The Road to The Machine-Man, Pt. 2
The transhumanist's desire to defeat death is ultimately a futile pursuit
Transhumanism is almost certainly going to become one of the most pressing ethical issues of the 21st century. What is currently a foreign concept to many, will soon force us all to think critically about what it means to be a human, what ‘being made in the image of God’ means, how much of our personhood we allow to be sacrificed to technology, and, most fundamentally, do we have the right to change and enhance what God has declared very good? What the transhumanist desires include: the merging of man and machine; the enhancement of the human body and mind; the alteration of our genetic code; the overcoming of our biological and genetic inheritance1; and the transcendence of natural limitations. Wendell Berry is likely to be proved right in his prediction:
“the next great division of the world will be between people who wish to live as creatures and those who wish to live as machines.”2
In the previous essay in this series, I looked at how the “transhumanist urge”3 seeks to remove all natural physical and mental limitations we as humans are subjected to. This is because they argue that for humanity to flourish, every limitation must be removed. They even speak of the fundamental human right that is behind this “need for morphological freedom”4. The tragedy that the last essay concluded is they are seeking to destroy what has been given to us for our flourishing. These limitations are for our good, it is within their bounds that we work and function at our optimum. Therefore, transhumanists, contrary to their beliefs, are actually working against human flourishing and are creating an environment where environmental destruction, injustice, and vice can proliferate5.

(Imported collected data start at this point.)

(* ===== verification/Asm.v ===== *)
(** The assembly files: kernel/src/arch/x86_64/isr_stubs.asm, context.asm,
    syscall_entry.asm, debugger/src/arch/x86_64/dbg_trap.asm,
    userspace/libc/src/syscall.asm and crt0.asm, and the registers
    that kernel/src/syscall/syscall.c programs.

    Routines are lists of instructions over a processor with the general registers,
    the flags, the two selectors, the model-specific registers and a memory of
    eight-byte cells.  A routine runs straight through; a called function is a
    parameter that takes the state at its first instruction to the state after its
    return.  Loads and stores do not fault, and the arithmetic flags are left out. *)
From stdpp Require Import prelude gmap list strings.
From Stdlib Require Import ZArith Lia.
From S2P Require Import Prelude Spinlock Printf PrintfThm Framebuffer Pci Hal.

Open Scope Z_scope.

Inductive reg := RAX | RBX | RCX | RDX | RSI | RDI | RBP | RSP | R8 | R9 | R10 | R11 | R12 | R13 | R14 | R15.

#[export] Instance reg_eq_dec : EqDecision reg.
Proof. solve_decision. Defined.

Record cpu := Cpu {
  regs : reg -> Z;
  rip : Z;
  rflags : Z;
  cs : Z;
  ss : Z;
  msrs : gmap Z Z;
  mem : gmap Z Z }.

(** What can be called. *)
Inductive fn := ISR_HANDLER | SYSCALL_DISPATCH | LIBC_START_MAIN | EXIT | PROCESS_EXIT_CURRENT | DBG_CONSOLE_ENTER | Pointer (a : Z).

Inductive instr :=
| Push (r : reg)
| PushI (v : Z)
| PushM (a : Z)
| Pop (r : reg)
| PopM (a : Z)
| Mov (d s : reg)
| MovI (d : reg) (v : Z)
| Load (d : reg) (a : Z)
| LoadB (d b : reg) (off : Z)
| Store (a : Z) (s : reg)
| StoreD (a v : Z)
| StoreB (b s : reg)
| StoreO (b : reg) (off : Z) (s : reg)
| AddI (d : reg) (v : Z)
| AndI (d : reg) (v : Z)
| Lea (d b i : reg) (scale off : Z)
| Xor (d : reg)
| Sti
| Cli
| Call (f : fn)
| CallR (r : reg)
| Ret
| Iretq
| Syscall
| Sysret.

Definition cell (m : gmap Z Z) (a : Z) : Z := default 0 (m !! a).

Definition set_reg (s : cpu) (r : reg) (v : Z) : cpu :=
  Cpu (fun x => if decide (x = r) then v else regs s x) (rip s) (rflags s) (cs s) (ss s) (msrs s) (mem s).

Definition set_mem (s : cpu) (a v : Z) : cpu := Cpu (regs s) (rip s) (rflags s) (cs s) (ss s) (msrs s) (<[a := v]> (mem s)).

Definition set_rflags (s : cpu) (f : Z) : cpu := Cpu (regs s) (rip s) f (cs s) (ss s) (msrs s) (mem s).

Definition set_msr (s : cpu) (n v : Z) : cpu := Cpu (regs s) (rip s) (rflags s) (cs s) (ss s) (<[n := v]> (msrs s)) (mem s).

Definition jump (s : cpu) (a : Z) : cpu := Cpu (regs s) a (rflags s) (cs s) (ss s) (msrs s) (mem s).

(** Another privilege level: instruction pointer, flags and selectors. *)
Definition enter (s : cpu) (a f c d : Z) : cpu := Cpu (regs s) a f c d (msrs s) (mem s).

Definition push (s : cpu) (v : Z) : cpu := let a := u64 (regs s RSP - 8) in set_mem (set_reg s RSP a) a v.

Definition pop (s : cpu) : cpu * Z := (set_reg s RSP (u64 (regs s RSP + 8)), cell (mem s) (regs s RSP)).

(** ** syscall.c *)

Definition MSR_EFER : Z := 0xC0000080.
Definition MSR_STAR : Z := 0xC0000081.
Definition MSR_LSTAR : Z := 0xC0000082.
Definition MSR_FMASK : Z := 0xC0000084.

Definition rdmsr (s : cpu) (n : Z) : Z := default 0 (msrs s !! n).

(** The registers that [syscall_init] writes; [syscall_entry] is its address. *)
Definition syscall_init (s : cpu) (syscall_entry : Z) : cpu :=
  let s1 := set_msr s MSR_EFER (Z.lor (rdmsr s MSR_EFER) (Z.shiftl 1 0)) in
  let star := Z.lor (Z.lor 0 (Z.shiftl 0x0008 32)) (Z.shiftl 0x0013 48) in
  let s2 := set_msr s1 MSR_STAR star in
  let s3 := set_msr s2 MSR_LSTAR syscall_entry in
  set_msr s3 MSR_FMASK (Z.shiftl 1 9).

(** ** Instructions *)

Definition RFLAGS_INTERRUPT : Z := 0x200.

(** SYSCALL: [None] is an invalid opcode.  [next] is the address behind it. *)
Definition cpu_syscall (s : cpu) (next : Z) : option cpu :=
  if Z.testbit (rdmsr s MSR_EFER) 0 then
    let s1 := set_reg (set_reg s RCX next) R11 (rflags s) in
    let sel := Z.shiftr (rdmsr s MSR_STAR) 32 mod 2 ^ 16 in
    Some (enter s1 (rdmsr s MSR_LSTAR) (Z.land (rflags s) (Z.lnot (rdmsr s MSR_FMASK))) (sel - sel mod 4) (sel + 8))
  else None.

(** SYSRET to 64-bit code. *)
Definition cpu_sysret (s : cpu) : option cpu :=
  if Z.testbit (rdmsr s MSR_EFER) 0 then
    let sel := Z.shiftr (rdmsr s MSR_STAR) 48 mod 2 ^ 16 in
    Some (enter s (regs s RCX) (Z.lor (Z.land (regs s R11) 0x3C7FD7) 2) (Z.lor (sel + 16) 3) (Z.lor (sel + 8) 3))
  else None.

Section exec.
(** The called functions, what SYSCALL leads to, and the address pushed by a call. *)
Context (env : fn -> cpu -> option cpu) (gate : cpu -> option cpu) (return_address : Z).

Definition step (i : instr) (s : cpu) : option cpu :=
  match i with
  | Push r => Some (push s (regs s r))
  | PushI v => Some (push s v)
  | PushM a => Some (push s (cell (mem s) a))
  | Pop r => let '(s1, v) := pop s in Some (set_reg s1 r v)
  | PopM a => let '(s1, v) := pop s in Some (set_mem s1 a v)
  | Mov d r => Some (set_reg s d (regs s r))
  | MovI d v => Some (set_reg s d v)
  | Load d a => Some (set_reg s d (cell (mem s) a))
  | LoadB d b off => Some (set_reg s d (cell (mem s) (u64 (regs s b + off))))
  | Store a r => Some (set_mem s a (regs s r))
  | StoreD a v => Some (set_mem s a (Z.lor (Z.land (cell (mem s) a) (Z.lnot 0xFFFFFFFF)) (u32 v)))
  | StoreB b r => Some (set_mem s (regs s b) (regs s r))
  | StoreO b off r => Some (set_mem s (u64 (regs s b + off)) (regs s r))
  | AddI d v => Some (set_reg s d (u64 (regs s d + v)))
  | AndI d v => Some (set_reg s d (Z.land (regs s d) v))
  | Lea d b x scale off => Some (set_reg s d (u64 (regs s b + regs s x * scale + off)))
  | Xor d => Some (set_reg s d 0)
  | Sti => Some (set_rflags s (Z.lor (rflags s) RFLAGS_INTERRUPT))
  | Cli => Some (set_rflags s (Z.land (rflags s) (Z.lnot RFLAGS_INTERRUPT)))
  | Call f => env f (push s return_address)
  | CallR r => env (Pointer (regs s r)) (push s return_address)
  | Ret => let '(s1, a) := pop s in Some (jump s1 a)
  | Iretq =>
      let '(s1, a) := pop s in let '(s2, c) := pop s1 in let '(s3, f) := pop s2 in
      let '(s4, sp) := pop s3 in let '(s5, d) := pop s4 in
      Some (enter (set_reg s5 RSP sp) a f c d)
  | Syscall => gate s
  | Sysret => cpu_sysret s
  end.

Fixpoint exec (p : list instr) (s : cpu) : option cpu :=
  match p with [] => Some s | i :: p => s1 ← step i s; exec p s1 end.

End exec.

(** ** isr_stubs.asm *)

(** The vectors with ISR_ERRCODE. *)
Definition errcode_vectors : list Z := [8; 10; 11; 12; 13; 14; 17; 21; 29; 30].

Definition isr_stub (v : Z) : list instr := (if bool_decide (v ∈ errcode_vectors) then [] else [PushI 0]) ++ [PushI v].

Definition isr_pushes : list reg := [RAX; RBX; RCX; RDX; RSI; RDI; RBP; R8; R9; R10; R11; R12; R13; R14; R15].
Definition isr_pops : list reg := [R15; R14; R13; R12; R11; R10; R9; R8; RBP; RDI; RSI; RDX; RCX; RBX; RAX].

Definition isr_common_stub : list instr :=
  map Push isr_pushes ++ [Mov RDI RSP; Call ISR_HANDLER] ++ map Pop isr_pops ++
  [AddI RSP 16; Iretq].

(** The [registers_t] at an address. *)
Definition frame_at (m : gmap Z Z) (a : Z) : registers :=
  let f i := cell m (a + 8 * i) in
  Registers (f 0) (f 1) (f 2) (f 3) (f 4) (f 5) (f 6) (f 7) (f 8) (f 9) (f 10) (f 11) (f 12) (f 13) (f 14) (f 15) (f 16) (f 17) (f 18) (f 19) (f 20) (f 21).

(** ** dbg_trap.asm *)

Definition dbg_trap_int1 : list instr :=
  [PushI 0; PushI 1] ++ map Push isr_pushes ++ [LoadB RAX RSP 152; AndI RAX (Z.lnot (Z.shiftl 1 8)); StoreO RSP 152 RAX; Call DBG_CONSOLE_ENTER] ++
  map Pop isr_pops ++ [AddI RSP 16; Iretq].

Definition dbg_trap_int3 : list instr :=
  [PushI 0; PushI 3] ++ map Push isr_pushes ++ [Call DBG_CONSOLE_ENTER] ++ map Pop isr_pops ++ [AddI RSP 16; Iretq].

(** ** context.asm *)

Definition switch_context : list instr :=
  map Push [RBX; RBP; R12; R13; R14; R15] ++ [StoreB RDI RSP; Mov RSP RSI] ++ map Pop [R15; R14; R13; R12; RBP; RBX] ++ [Ret].

(** [lock] is the address of [sched_lock]; behind the last call is [ud2]. *)
Definition thread_entry_stub (lock : Z) : list instr :=
  [StoreD lock 0; Sti; Pop RDI; Pop RSI; Pop RDX; Mov RAX RDI; Mov RDI RSI; Mov RSI RDX; CallR RAX; Xor RDI; Call PROCESS_EXIT_CURRENT].

(** ** syscall_entry.asm *)

(** [user] and [kernel] are the addresses of [user_rsp_scratch] and
    [kernel_rsp_scratch]. *)
Definition syscall_entry (user kernel : Z) : list instr :=
  [Store user RSP; Load RSP kernel] ++
  map Push [RCX; R11; RBP; RBX; R12; R13; R14; R15] ++
  [PushM user; Sti; Push R9; Mov R9 R8; Mov R8 R10; Mov RCX RDX; Mov RDX RSI; Mov RSI RDI; Mov RDI RAX; Call SYSCALL_DISPATCH; AddI RSP 8; Cli; PopM user] ++
  map Pop [R15; R14; R13; R12; RBX; RBP; R11; RCX] ++ [Load RSP user; Sysret].

(** ** syscall.asm *)

Definition syscall0 : list instr := [Mov RAX RDI; Syscall; Ret].
Definition syscall1 : list instr := [Mov RAX RDI; Mov RDI RSI; Syscall; Ret].
Definition syscall2 : list instr := [Mov RAX RDI; Mov RDI RSI; Mov RSI RDX; Syscall; Ret].
Definition syscall3 : list instr := [Mov RAX RDI; Mov RDI RSI; Mov RSI RDX; Mov RDX RCX; Syscall; Ret].
Definition syscall4 : list instr := [Mov RAX RDI; Mov RDI RSI; Mov RSI RDX; Mov RDX RCX; Mov R10 R8; Syscall; Ret].
Definition syscall5 : list instr := [Mov RAX RDI; Mov RDI RSI; Mov RSI RDX; Mov RDX RCX; Mov R10 R8; Mov R8 R9; Syscall; Ret].
Definition syscall6 : list instr :=
  [Mov RAX RDI; Mov RDI RSI; Mov RSI RDX; Mov RDX RCX; Mov R10 R8; Mov R8 R9; LoadB R9 RSP 8; Syscall; Ret].

(** ** crt0.asm *)

Definition start : list instr := [Xor RBP; Pop RDI; Mov RSI RSP; Lea RDX RSP RDI 8 8; Call LIBC_START_MAIN; MovI RDI 0; Call EXIT].
(** ** The first instructions of a user program *)

(** [_start] calls the library with the vectors of the stack's layout.  It has popped one
    word, so from an aligned stack the call is not aligned as C code expects. *)
Lemma start_run env gate ra s argc : cell (mem s) (regs s RSP) = argc -> 0 <= argc -> 0 <= regs s RSP -> regs s RSP + 16 + argc * 8 < 2 ^ 64 ->
  exists sc, regs sc RDI = argc /\ regs sc RSI = regs s RSP + 8 /\ regs sc RDX = regs s RSP + 8 + 8 * (argc + 1) /\ regs sc RBP = 0 /\ regs sc RSP = regs s RSP /\
    exec env gate ra start s = (sr ← env LIBC_START_MAIN sc; env EXIT (push (set_reg sr RDI 0) ra)).
Proof.
  intros Ea Hn Hlo Hhi. set (s2 := set_reg (set_reg (set_reg s RBP 0) RSP (u64 (regs s RSP + 8))) RDI argc).
  assert (E1 : exec env gate ra start s = exec env gate ra [Mov RSI RSP; Lea RDX RSP RDI 8 8; Call LIBC_START_MAIN; MovI RDI 0; Call EXIT] s2) by (unfold s2; rewrite <- Ea; reflexivity).
  assert (Esp : u64 (regs s RSP + 8) = regs s RSP + 8) by (apply u64_add; lia).
  set (s4 := set_reg (set_reg s2 RSI (u64 (regs s RSP + 8))) RDX (u64 (u64 (regs s RSP + 8) + argc * 8 + 8))).
  exists (push s4 ra). split; [reflexivity|]. split; [exact Esp|]. split.
  { change (u64 (u64 (regs s RSP + 8) + argc * 8 + 8) = regs s RSP + 8 + 8 * (argc + 1)). rewrite Esp, u64_add; lia. }
  split; [reflexivity|]. split.
  { change (u64 (u64 (regs s RSP + 8) - 8) = regs s RSP). rewrite Esp. unfold wrap. rewrite Z.mod_small; lia. }
  rewrite E1. transitivity (sr ← env LIBC_START_MAIN (push s4 ra); s5 ← env EXIT (push (set_reg sr RDI 0) ra); Some s5); [reflexivity|].
  destruct (env LIBC_START_MAIN (push s4 ra)); cbn [mbind option_bind]; [|reflexivity]. by destruct (env EXIT _).
Qed.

There was one limitation, though, that I did not touch on last time. It is the limitation which is the ultimate of all.
Death.
We all know that “Man is like a breath; his days are like a passing shadow.” (Psalm 144:4 ESV) and that death catches up with every one of us. For some of us, this is at the very beginning of our lives. Others of us live for “three scores and ten”. But no matter how long or brief life is - it will end. The transhumanist chafes against this fact, and deep inside they are repulsed. For them, this reality is not a truth to accept but rather a problem that urgently needs solving. And they are going to throw everything behind trying to do so.6
In their own words - why
The words of popular author and futurist Noah Yuval Harari epitomise transhumanist thoughts on death when he states in his bestselling book Homo Deus, that death is a “Crime against humanity and total war should be waged against it.”7 Harari isn’t the only voice decrying death, Max More, one of the founders of the transhumanist movement, forcefully put in his complaint in his seminal “A Letter to Mother Nature”:
“However, with all due respect, we must say that you have in many ways done a poor job with the human constitution. You have made us vulnerable to disease and damage. You compel us to age and die - just as we’re beginning to attain wisdom… What you have made us is glorious, yet deeply flawed … We have decided that it is time to amend the human constitution.”8
The hatred of death in these statements is stark. There is no question that death is their supreme enemy. Humans are full of ingenuity and potential, ideas and dreams, wisdom and strength. Death puts a total end to this all, depriving humanity of future discoveries, works of art, and acts of love. The transhumanist finds this absolutely intolerable. Total and unrelenting war is the only just response. They firmly believe we can only flourish as humans when we have done away with death, and more, that it is humanity’s fundamental right to remove this ultimate limitation to our flourishing. For the transhumanist, a species as wonderful and full of potential as the human does not deserve to die - and must not die.9
How?
Of all the transhumanist’s seemingly sci-fi desires, overcoming death is by far the most far-fetched. How exactly are the transhumanists proposing to achieve this monumental feat? With time, patience, technology, and a good dose of AI. In fact, they would say that they already have good ideas of some promising avenues of research that may defeat death in the future. These range from “mind uploading” where the body may “die”, but the mind (what they would describe as the essence of a person) continues to live on, uploaded into another vessel, to cryogenics where shortly after death, the body is frozen and stored away until technology allows this person to be brought back to life in as close as possible state as to before. Other developments concern reversing the ageing process, and advances in genetically-tailored medical care and gene alteration.
A necessary critique
Time will tell whether this ultimate vision will be reached, but a healthy dose of scepticism is still warranted. Even if the vision is achieved, central questions remain as to whether some of the proposals do indeed prevent the death of the person. For instance, if our personhood is fundamentally embodied, and thus inseparably related to our physical body, simply uploading our mind to a new vessel does not mean that our "person" lives on forever but instead a “digital doppelgänger”10 of ourselves is what continues to exist (not live).